20.07.2011 · Rupert Murdoch wendet sich an seine Mitarbeiter. „Es wird einige Zeit dauern, das Vertrauen wiederherzustellen“, schreibt er in einer E-Mail. Australiens Regierung will nun die Geschäfte des Medienunternehmens prüfen.
Nach dem Abhörskandal in seinem Medienimperium News Corp geht Rupert Murdoch bei der internen Krisenbewältigung in die Offensive. Der Konzern werde entschlossen dafür sorgen, dass solche ernsten Probleme nicht wieder aufträten, schrieb Murdoch in einer E-Mail an seine Mitarbeiter. „Wer unser Vertrauen missbraucht hat, wird dafür juristisch zur Verantwortung gezogen.“ Murdoch zeigte sich vor der News-Corp-Debatte des britischen Unterhauses am Mittwoch zuversichtlich, dass der Konzern gestärkt aus der Krise hervorgehe.
„Es wird einige Zeit dauern, das Vertrauen wiederherzustellen“, räumte Murdoch ein. „Aber wir sind entschlossen, die Erwartungen unserer Aktionäre, Kunden, Kollegen und Partner zu erfüllen.“ Der 80 Jahre alte Firmenchef und sein Sohn James Murdoch hatten am Dienstag vor dem Medienausschuss des Parlaments jede Mitwisserschaft an kriminellen Machenschaften von Journalisten des mittlerweile eingestellten Boulevardblatts „News of the World“ zurückgewiesen. Sie äußerten sich aber bestürzt über das Abhören Tausender Mobiltelefone sowie Schmiergeldzahlungen an die Polizei und entschuldigten sich dafür.

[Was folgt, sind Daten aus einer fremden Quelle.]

(** iupdate(): the inode's fields are on the disk, nothing else changed. *)
Lemma iupdate_spec s ip : fs_sb s = sb → bl_txn (fs_bl s) [] → i_dev (geti ip s) = ROOTDEV →
  let x := geti ip s in 0 ≤ i_inum x < sb_ninodes sb → length (i_addrs x) = 13%nat →
  IBLOCK (i_inum x) sb ∈ X → room (fs_bl s) X 0 →
  ∃ b', iupdate ip s = Ret tt (set_fs_bl b' s) ∧ bl_txn b' [] ∧ room b' X 0 ∧
  ∀ y, bl_view b' y = if y =? IBLOCK (i_inum x) sb
    then put_dinode (bl_view (fs_bl s) y) (i_inum x mod IPB) (i_dinode x) else bl_view (fs_bl s) y.
Proof using Hly.
  intros Hsb Ht Hdev x Hin Hlen HinX Hr. unfold iupdate. rewrite !gets_bind', Hsb, Hdev. fold x.
  destruct (iblock_range _ Hin) as [Hrg Hh]. assert (Hm : 0 ≤ i_inum x mod IPB < IPB) by (by apply Z.mod_pos_bound).
  destruct (bread_run _ [] (IBLOCK (i_inum x) sb) X 0 Ht Hh) as (i & b1 & E1 & Ht1 & _ & Hv1 & Hl1 & Hm1 & Hr1); [apply not_elem_of_nil|simpl; lia|done|].
  unfold fs_bread. rewrite (bl_bind _ _ s _ _ E1).
  destruct (change_run b1 i _ false [] (λ d, put_dinode d (i_inum x mod IPB) (i_dinode x)) X 0 Ht1) as (b2 & b3 & b4 & E2 & E3 & E4 & _ & Ht4 & Hr4 & _ & _ & Hv4).
  { by left. } { apply put_dinode_ok; [|done|done]. by eapply bl_view_ok. }
  unfold bstore. rewrite (bl_bind _ _ (set_fs_bl b1 s) _ _ E2). unfold fs_log_write. rewrite (bl_bind _ _ (set_fs_bl b2 s) _ _ E3).
  exists b4. split_and!; try done; [exact (bl_run _ (set_fs_bl b3 s) _ _ E4)|].
  intros y. rewrite Hv4, !Hv1. destruct (Z.eqb_spec y (IBLOCK (i_inum x) sb)) as [->|]; done.
Qed.

(** ** writei() *)

(** Inode [ip] with new addresses and size. *)
Definition fset2 (ip : nat) (al : list Z) (sz : Z) (b : bl_state) (s : fstate) : fstate :=
  set_itab (alter (λ x, i_set_size sz (i_set_addrs al x)) ip (itab s)) (set_fs_bl b s).

Lemma geti_fset2 ip al sz b s : (ip < length (itab s))%nat →
  geti ip (fset2 ip al sz b s) = i_set_size sz (i_set_addrs al (geti ip s)).
Proof using Type.
  intros Hi. unfold geti, fset2. simpl. apply list_lookup_total_correct.
  rewrite list_lookup_alter_eq. by rewrite (list_lookup_lookup_total_lt _ _ Hi).
Qed.

Lemma fset2_size ip al b s : (ip < length (itab s))%nat → fset2 ip al (i_size (geti ip s)) b s = fset ip al b s.
Proof using Type.
  intros Hi. unfold fset2, fset, set_itab. f_equal. apply list_eq. intros j.
  destruct (decide (j = ip)) as [->|Hne]; [|by rewrite !list_lookup_alter_ne].
  rewrite !list_lookup_alter_eq, (list_lookup_lookup_total_lt _ _ Hi). done.
Qed.

Lemma updi_fset2 {C} ip al sz b s (K : unit → M fstate C) :
  (updi ip (i_set_size sz) ≫= K) (fset ip al b s) = K tt (fset2 ip al sz b s).
Proof using Type.
  unfold updi, modify, mbind, M_bind. f_equal. unfold fset2, fset, set_itab. simpl. f_equal. apply list_eq. intros j.
  destruct (decide (j = ip)) as [->|Hne]; [|by rewrite !list_lookup_alter_ne].
  rewrite !list_lookup_alter_eq. by destruct (itab s !! ip).
Qed.

Lemma dense_written v al v' al' off w sz : dense v al sz → written sb v al v' al' off w →
  0 ≤ off ≤ sz → off + Z.of_nat (length w) ≤ MAXFILE * BSIZE → dense v' al' (Z.max sz (off + Z.of_nat (length w))).
Proof using Type.
  intros [Hsz Hd] [] Hoff Hmax. split; [lia|]. intros n Hn Hlt. destruct (Z.lt_ge_cases (n * BSIZE) sz) as [Hs|Hs].
  - rewrite wr_keep; [by apply Hd|split; [done|fsnorm; lia]|by apply Hd].
  - assert (Hj : (Z.to_nat (n * BSIZE - off) < length w)%nat) by lia.
    specialize (wr_addr _ Hj). replace (off + Z.of_nat (Z.to_nat (n * BSIZE - off))) with (n * BSIZE) in wr_addr by lia.
    by rewrite Z.div_mul in wr_addr.
Qed.

(** The file [ip] is in order. *)
Record inode_ok (s : fstate) (ip : nat) : Prop := {
  io_lt : (ip < length (itab s))%nat;
  io_dev : i_dev (geti ip s) = ROOTDEV;
  io_inum : 0 ≤ i_inum (geti ip s) < sb_ninodes sb;
  io_file : file_ok (bl_view (fs_bl s)) sb (i_addrs (geti ip s));
  io_dense : dense (bl_view (fs_bl s)) (i_addrs (geti ip s)) (i_size (geti ip s));
  io_block : IBLOCK (i_inum (geti ip s)) sb ∈ X
}.

Lemma written_meta v al v1 al' v' off w x0 : file_ok v sb al → written sb v al v1 al' off w →
  0 ≤ off → off + Z.of_nat (length w) ≤ MAXFILE * BSIZE → (∀ x, x ≠ x0 → v' x = v1 x) → x0 < sb_bmapstart sb →
  file_ok v' sb al' ∧ free_ok v' sb ∧ (∀ n, iaddr v' al' n = iaddr v1 al' n) ∧
  (∀ j b, w !! j = Some b → fbyte v' al' (off + Z.of_nat j) = b) ∧
  (∀ o, 0 ≤ o < MAXFILE * BSIZE → o < off ∨ off + Z.of_nat (length w) ≤ o → iaddr v al (o / BSIZE) ≠ 0 →
    fbyte v' al' o = fbyte v al o).
Proof using Hly.
  intros Hfo Hw Hoff Hmax Hv Hx0. pose proof Hw as []. destruct (meta_change v1 v' x0 Hv Hx0) as (_ & Hfr & Hal).
  destruct (Hal al' wr_file) as (Hf & Hia & Hfb). split_and!; [done|by apply Hfr|done|..].
  - intros j b Hj. pose proof (lookup_lt_Some _ _ _ Hj). rewrite Hfb; [by apply wr_new|lia|by apply wr_addr].
  - intros o Ho Hor Hne. rewrite Hfb; [by apply wr_old|done|]. rewrite wr_keep by (done || by apply block_num). done.
Qed.

Lemma writei_spec s ip src l off c : gives (fs_um s) src l → fs_sb s = sb → bl_txn (fs_bl s) [] → sb_size sb ≤ 2 ^ 32 → inode_ok s ip →
  let n := Z.of_nat (length l) in let x := geti ip s in let v := bl_view (fs_bl s) in
  free_ok v sb → 0 ≤ off ≤ i_size x → off + n ≤ MAXFILE * BSIZE →
  (0 < n → off + n ≤ (off / BSIZE + Z.of_nat c) * BSIZE ∧ (c ≤ length l)%nat) →
  room (fs_bl s) X (4 * c) →
  ∃ k al' b', let sz' := Z.max (i_size x) (off + k) in let s' := fset2 ip al' sz' b' s in
  writei ip src off n s = Ret k s' ∧ bl_txn b' [] ∧ room b' X 0 ∧ 0 ≤ k ≤ n ∧
  inode_ok s' ip ∧ free_ok (bl_view b') sb ∧
  (∀ j b, (Z.of_nat j < k) → l !! j = Some b → fbyte (bl_view b') al' (off + Z.of_nat j) = b) ∧
  (∀ o, 0 ≤ o < i_size x → o < off ∨ off + k ≤ o → fbyte (bl_view b') al' o = fbyte v (i_addrs x) o) ∧
  (k < n → ∀ d, 0 ≤ d < sb_size sb → bused (bl_view b') sb d = true).
Proof using Hly HX.
  intros Hgv Hsb Ht Hsz Hio n x v Hfr Hoff Hmax Hc Hr. pose proof Hio as [].
  assert (Hb32 : MAXFILE * BSIZE < 2 ^ 32) by done.
  assert (Hu : u32 (off + n) = off + n) by (apply u32_id; lia).
  unfold writei. rewrite gets_bind'. fold x. rewrite Hu. destruct (Z.ltb_spec (i_size x) off); [lia|].
  destruct (Z.ltb_spec (off + n) off); [lia|]. cbn [orb]. destruct (Z.ltb_spec (MAXFILE * BSIZE) (off + n)); [lia|].
  destruct (writei_loop_spec sb Hly X HX src l (S (Z.to_nat n)) s ip 0 off c) as (k & al' & b1 & E & Ht1 & Hr1 & Hk & Hw & Hfull);
    try done; try lia.
  { eapply room_mono; [exact Hr|done|]. destruct (0 <? _); lia. }
  fold n v x in E, Hk, Hfull, Hw. rewrite (bind_Ret _ _ _ _ _ E). cbn [fst snd]. rewrite Z.add_0_l, Z.sub_0_r in *.
  set (w := blk_get l 0 (Z.to_nat k)) in *. assert (Hwl : Z.of_nat (length w) = k) by (unfold w; rewrite blk_get_length; unfold n in *; lia).
  rewrite gets_bind', geti_fset by done. cbn [i_set_addrs i_size]. fold x. set (sz' := Z.max (i_size x) (off + k)).
  assert (Hstep : ∀ (K : unit → M fstate Z), ((if i_size x <? off + k then updi ip (i_set_size (off + k)) else mret tt) ≫= K) (fset ip al' b1 s) = K tt (fset2 ip al' sz' b1 s)).
  { intros K. unfold sz'. destruct (Z.ltb_spec (i_size x) (off + k)).
    - rewrite updi_fset2. by rewrite Z.max_r by lia.
    - rewrite Z.max_l by lia. unfold x. by rewrite fset2_size. }
  rewrite Hstep. set (s1 := fset2 ip al' sz' b1 s).
  assert (Hg1 : geti ip s1 = i_set_size sz' (i_set_addrs al' x)) by (by apply geti_fset2).
  destruct (iupdate_spec s1 ip) as (b2 & E2 & Ht2 & Hr2 & Hv2); rewrite ?Hg1; try done; [apply Hw|].
  rewrite (bind_Ret _ _ _ _ _ E2). rewrite Hg1 in Hv2. cbn [i_set_size i_set_addrs i_inum] in Hv2.
  destruct (iblock_range _ io_inum0) as [Hrg _]. fold x in Hrg.
  assert (Hv2' : ∀ y, y ≠ IBLOCK (i_inum x) sb → bl_view b2 y = bl_view b1 y).
  { intros y Hy. rewrite Hv2. by destruct (Z.eqb_spec y (IBLOCK (i_inum x) sb)). }
  destruct (written_meta v (i_addrs x) (bl_view b1) al' (bl_view b2) off w (IBLOCK (i_inum x) sb) io_file0 Hw) as (Hf2 & Hfr2 & Hia2 & Hnew & Hold); try done; try lia.
  exists k, al', b2. cbv zeta. fold sz'. split_and!; try done; try lia.
  - assert (Hg2 : geti ip (fset2 ip al' sz' b2 s) = i_set_size sz' (i_set_addrs al' x)) by (by apply geti_fset2).
    split; rewrite ?Hg2; cbn [i_set_size i_set_addrs i_dev i_inum i_addrs i_size fset2 set_itab set_fs_bl fs_bl itab]; try done.
    + by rewrite length_alter.
    + destruct (dense_written v (i_addrs x) (bl_view b1) al' off w (i_size x) io_dense0 Hw) as [Hd1 Hd2]; [done|lia|].
      rewrite Hwl in Hd1, Hd2. split; [done|]. intros m Hm1 Hm2. rewrite Hia2. by apply Hd2.
  - intros j b Hj Hb. apply Hnew. unfold w. rewrite blk_lookup by lia. done.
  - intros o Ho Hor. destruct io_dense0 as [Hmx Hdn]. fold x in Hmx, Hdn. apply Hold; [lia|lia|]. apply Hdn; [apply Z.div_pos; fsnorm; lia|].
    pose proof (Z.div_mod o BSIZE ltac:(done)). pose proof (Z.mod_pos_bound o BSIZE ltac:(done)). fsnorm. lia.
  - intros Hkn d Hd. destruct (meta_change (bl_view b1) (bl_view b2) _ Hv2') as (Hbu & _); [lia|]. rewrite Hbu by done. by apply Hfull.
Qed.
End inodes.
(* ===== verification/FsItab.v ===== *)
(** * kernel/fs.c: the inode table

    iget() keeps at most one entry per inode: [itab_ok]. *)

From stdpp Require Import base gmap sets strings numbers list.
From coqutil Require Import Byte Word.LittleEndianList.
From S2P Require Import Prelude Riscv Spinlock Block Sleeplock Fs FsBlocks.

(** Entry [x] holds inode [inum]. *)
Definition holds (dev inum : Z) (x : inode) : Prop := 0 < i_ref x ∧ i_dev x = dev ∧ i_inum x = inum.

Record itab_ok (l : list inode) : Prop := {
  it_ref x : x ∈ l → 0 ≤ i_ref x;
  it_uniq i j x y dev inum : l !! i = Some x → l !! j = Some y → holds dev inum x → holds dev inum y → i = j
}.

Definition cached (dev inum : Z) (l : list inode) : Prop := ∃ x, x ∈ l ∧ holds dev inum x.
Definition has_slot (l : list inode) : Prop := ∃ x, x ∈ l ∧ i_ref x = 0.

#[export] Instance holds_dec dev inum x : Decision (holds dev inum x).
Proof. unfold holds. apply _. Defined.

(** iget()'s scan: the entry of the inode, else the first free entry. *)
Lemma iget_loop_spec l ip dev inum empty :
  match iget_loop l ip dev inum empty with
  | inl i => ∃ j x, i = (ip + j)%nat ∧ l !! j = Some x ∧ holds dev inum x
  | inr e => ¬ cached dev inum l ∧
      match empty with
      | Some _ => e = empty
      | None => match e with
                | Some i => ∃ j x, i = (ip + j)%nat ∧ l !! j = Some x ∧ i_ref x = 0
                | None => ¬ has_slot l
                end
      end
  end.
Proof.
  revert ip empty. induction l as [|x l IH]; intros ip empty; cbn [iget_loop].
  - split; [by intros (? & []%elem_of_nil & _)|]. destruct empty; [done|]. by intros (? & []%elem_of_nil & _).
  - destruct (_ && _) eqn:E.
    { zbool. exists 0%nat, x. split_and!; [lia|done|]. by split_and!. }
    assert (Hx : ¬ holds dev inum x).
    { intros (H1 & H2 & H3). apply Z.ltb_lt in H1. rewrite H1, H2, H3, !Z.eqb_refl in E. done. }
    specialize (IH (S ip) (match empty with None => if i_ref x =? 0 then Some ip else None | Some e => Some e end)).
    destruct (iget_loop _ _ _ _ _) as [i|e].
    + destruct IH as (j & y & -> & Hj & Hh). exists (S j), y. by split_and!; [lia|..].
    + destruct IH as [Hn He]. split.
      { intros (y & [->|Hy]%elem_of_cons & Hh); [done|]. apply Hn. by exists y. }
      destruct empty as [e0|]; [done|]. destruct (Z.eqb_spec (i_ref x) 0) as [H0|H0].
      * subst e. exists 0%nat, x. split_and!; [lia|done|done].
      * destruct e as [i|]; [destruct He as (j & y & -> & ? & ?); exists (S j), y; split_and!; [lia|done|done]|].
        intros (y & [->|Hy]%elem_of_cons & Hh); [done|]. apply He. by exists y.
Qed.

Section itab.
Context {B : BlockLayer} {U : UserMem}.

(** One entry changes. *)
Definition itab_upd (ip : nat) (f : inode → inode) (s : fstate) : fstate := set_itab (alter f ip (itab s)) s.

Lemma updi_locked ip f (s : fstate) : it_lock s = false →
  (acquire_itable;; updi ip f;; release_itable) s = Ret tt (itab_upd ip f s).
Proof. intros Hl. destruct s as [sb lk it b u w]. simpl in Hl. subst lk. reflexivity. Qed.

Lemma itab_upd_ok ip f s x : itab_ok (itab s) → itab s !! ip = Some x → 0 ≤ i_ref (f x) →
  (∀ dev inum, holds dev inum (f x) → holds dev inum x ∨ ¬ cached dev inum (itab s)) → itab_ok (itab (itab_upd ip f s)).
Proof.
  intros [Href Hun] Hx Hr Hh. unfold itab_upd. simpl.
  assert (Hlk : ∀ i y, alter f ip (itab s) !! i = Some y → (i = ip ∧ y = f x) ∨ (i ≠ ip ∧ itab s !! i = Some y)).
  { intros i y Hy. destruct (decide (i = ip)) as [->|Hne].
    - rewrite list_lookup_alter_eq, Hx in Hy. left. by injection Hy as <-.
    - rewrite list_lookup_alter_ne in Hy by done. by right. }
  split.
  - intros y (i & Hi)%list_elem_of_lookup_1. destruct (Hlk i y Hi) as [[-> ->]|[_ Hy]]; [done|].
    apply Href. by apply list_elem_of_lookup_2 in Hy.
  - intros i j y z dev inum Hi Hj H1 H2. destruct (Hlk i y Hi) as [[-> ->]|[Hn1 Hy]], (Hlk j z Hj) as [[-> ->]|[Hn2 Hz]]; [done|..].
    + destruct (Hh dev inum H1) as [?|Hc]; [by eapply Hun|]. exfalso. apply Hc. exists z. split; [by apply list_elem_of_lookup_2 in Hz|done].
    + destruct (Hh dev inum H2) as [?|Hc]; [by eapply Hun|]. exfalso. apply Hc. exists y. split; [by apply list_elem_of_lookup_2 in Hy|done].
    + by eapply Hun.
Qed.

Lemma iget_run dev inum s : it_lock s = false → itab_ok (itab s) →
  (¬ cached dev inum (itab s) ∧ ¬ has_slot (itab s) ∧ iget dev inum s = Panic "iget: no inodes") ∨
  (∃ ip x f, iget dev inum s = Ret ip (itab_upd ip f s) ∧ itab s !! ip = Some x ∧ holds dev inum (f x) ∧
    itab_ok (itab (itab_upd ip f s)) ∧
    ((holds dev inum x ∧ f x = i_set_ref (i_ref x + 1) x) ∨
     (¬ cached dev inum (itab s) ∧ i_ref x = 0 ∧ f x = i_recycle dev inum x))).
Proof.
  intros Hl Hok. pose proof (iget_loop_spec (itab s) 0 dev inum None) as Hs.
  assert (E : iget dev inum s = match iget_loop (itab s) 0 dev inum None with
    | inl ip => Ret ip (itab_upd ip (λ x, i_set_ref (i_ref x + 1) x) s)
    | inr None => Panic "iget: no inodes"
    | inr (Some ip) => Ret ip (itab_upd ip (i_recycle dev inum) s) end).
  { destruct s as [sb lk it b u w]. simpl in Hl. subst lk. unfold iget, acquire_itable, acquire_flag, gets, modify, mbind, M_bind. simpl.
    destruct (iget_loop it 0 dev inum None) as [?|[?|]]; reflexivity. }
  destruct (iget_loop _ _ _ _ _) as [ip|[ip|]].
  - right. destruct Hs as (j & x & -> & Hx & Hh). simpl in *. eexists j, x, _. split; [exact E|].
    pose proof (it_ref _ Hok x ltac:(by apply list_elem_of_lookup_2 in Hx)) as Hr.
    assert (Hf : ∀ d n, holds d n (i_set_ref (i_ref x + 1) x) → holds d n x).
    { intros d n (H1 & H2 & H3). split_and!; [apply Hh|done|done]. }
    split_and!; try done; [destruct Hh as (? & ? & ?); by split_and!; [simpl; lia|..]| |by left].
    apply (itab_upd_ok _ _ _ x); try done; [simpl; lia|]. intros d n Hd. left. by apply Hf.
  - right. destruct Hs as [Hn (j & x & -> & Hx & Hr)]. simpl in *. eexists j, x, _. split; [exact E|].
    split_and!; try done; [|right; done].
    apply (itab_upd_ok _ _ _ x); try done. intros d n (_ & H2 & H3). simpl in *. subst d n. by right.
  - left. by destruct Hs.
Qed.

(** C29: iget() returns an entry for the inode: the one it already has, with one
    more reference, or else a free one, marked as not read from disk; all other
    entries stay as they are.  No two entries with references are ever for the
    same inode, and iget() panics only when the inode has no entry and none is
    free. *)
Theorem iget_one_entry dev inum s : it_lock s = false → itab_ok (itab s) →
  (¬ cached dev inum (itab s) ∧ ¬ has_slot (itab s) ∧ iget dev inum s = Panic "iget: no inodes") ∨
  ∃ ip s' x x', iget dev inum s = Ret ip s' ∧ itab s !! ip = Some x ∧ itab s' !! ip = Some x' ∧
    holds dev inum x' ∧ itab_ok (itab s') ∧ it_lock s' = false ∧ fs_bl s' = fs_bl s ∧
    (∀ j, j ≠ ip → itab s' !! j = itab s !! j) ∧
    ((holds dev inum x ∧ x' = i_set_ref (i_ref x + 1) x) ∨
     (¬ cached dev inum (itab s) ∧ i_ref x = 0 ∧ i_ref x' = 1 ∧ i_valid x' = false)).
Proof.
  intros Hl Hok. destruct (iget_run dev inum s Hl Hok) as [?|(ip & x & f & E & Hx & Hh & Hok' & Hc)]; [by left|right].
  exists ip, (itab_upd ip f s), x, (f x). split_and!; try done; try apply Hh.
  - unfold itab_upd. simpl. by rewrite list_lookup_alter_eq, Hx.
  - intros j Hj. unfold itab_upd. simpl. by rewrite list_lookup_alter_ne.
  - destruct Hc as [?|(H1 & H2 & H3)]; [by left|right]. by rewrite H3.
Qed.

(** idup() and the last step of iput() keep [itab_ok]. *)
Lemma idup_run ip s x : it_lock s = false → itab_ok (itab s) → itab s !! ip = Some x → 0 < i_ref x →
  idup ip s = Ret ip (itab_upd ip (λ x, i_set_ref (i_ref x + 1) x) s) ∧
  itab_ok (itab (itab_upd ip (λ x, i_set_ref (i_ref x + 1) x) s)).
Proof.
  intros Hl Hok Hx Hr. split.
  - destruct s as [sb lk it b u w]. simpl in Hl. subst lk. reflexivity.
  - apply (itab_upd_ok _ _ _ x); try done; [simpl; lia|]. intros d n (H1 & H2 & H3). left. done.
Qed.

(** iput() of an inode that has other references or links. *)
Lemma iput_run pid ip s x : it_lock s = false → itab_ok (itab s) → itab s !! ip = Some x → 0 < i_ref x →
  i_ref x ≠ 1 ∨ i_valid x = false ∨ i_nlink x ≠ 0 →
  iput pid ip s = Ret tt (itab_upd ip (λ x, i_set_ref (i_ref x - 1) x) s) ∧
  itab_ok (itab (itab_upd ip (λ x, i_set_ref (i_ref x - 1) x) s)).
Proof.
  intros Hl Hok Hx Hr Hn. split.
  - destruct s as [sb lk it b u w]. simpl in *. subst lk. unfold iput, acquire_itable, acquire_flag, gets, modify, mbind, M_bind. simpl.
    unfold geti. simpl. rewrite (list_lookup_total_correct it ip x Hx).
    assert ((i_ref x =? 1) && i_valid x && (i_nlink x =? 0) = false) as ->; [|reflexivity].
    destruct Hn as [Hn|[Hn|Hn]]; [|rewrite Hn, andb_false_r; done|];
      apply Z.eqb_neq in Hn; rewrite Hn; [done|by rewrite andb_false_r].
  - apply (itab_upd_ok _ _ _ x); try done; [simpl; lia|]. intros d n (H1 & H2 & H3). left. done.
Qed.
End itab.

Am Mittwoch debattiert das britische Unterhaus über die Affäre. Der wegen seiner Nähe zu Journalisten des Konzerns unter Druck geratene Premierminister David Cameron brach eine Afrikareise ab.
Australien hat „ernste Fragen“ zu Murdoch-Geschäften
Die australische Regierung hat wegen des Abhör- und Korruptionsskandals in Großbritannien „ernste Fragen“ zu den Geschäften des Medienimperiums von Rupert Murdoch in dessen Heimatland. Das sagte Australiens Premierministerin Julia Gillard am Mittwoch. „Wenn man sieht, wie Telefone gehackt worden sind, wenn man sieht, wie Menschen dadurch verletzt worden sind, dann denke ich, dass auch in diesem Land ein paar Fragen über die Geschäfte von News Limited zu stellen sind“, sagte Gillard. Die Murdoch gehörende Holding News Limited kontrolliert 70 Prozent des australischen Zeitungsmarktes und bildete den Grundstock für das internationale Medienkonglomerat Murdochs.
News Limited-Chef John Hartigan betonte, in Australien habe es keine Unanständigkeiten gegeben. Er ordnete aber eine Überprüfung aller Zahlungen der letzten drei Jahre an. „Ich habe 45 Jahre bei Zeitungen gearbeitet, davon viele Jahre als Herausgeber“, sagte Hartigan. „Ich bin überzeugt davon, dass es in unseren Newsrooms kein unanständiges oder unethisches Verhalten gibt.“ Hartigan versicherte, mit der Regierung kooperieren zu wollen.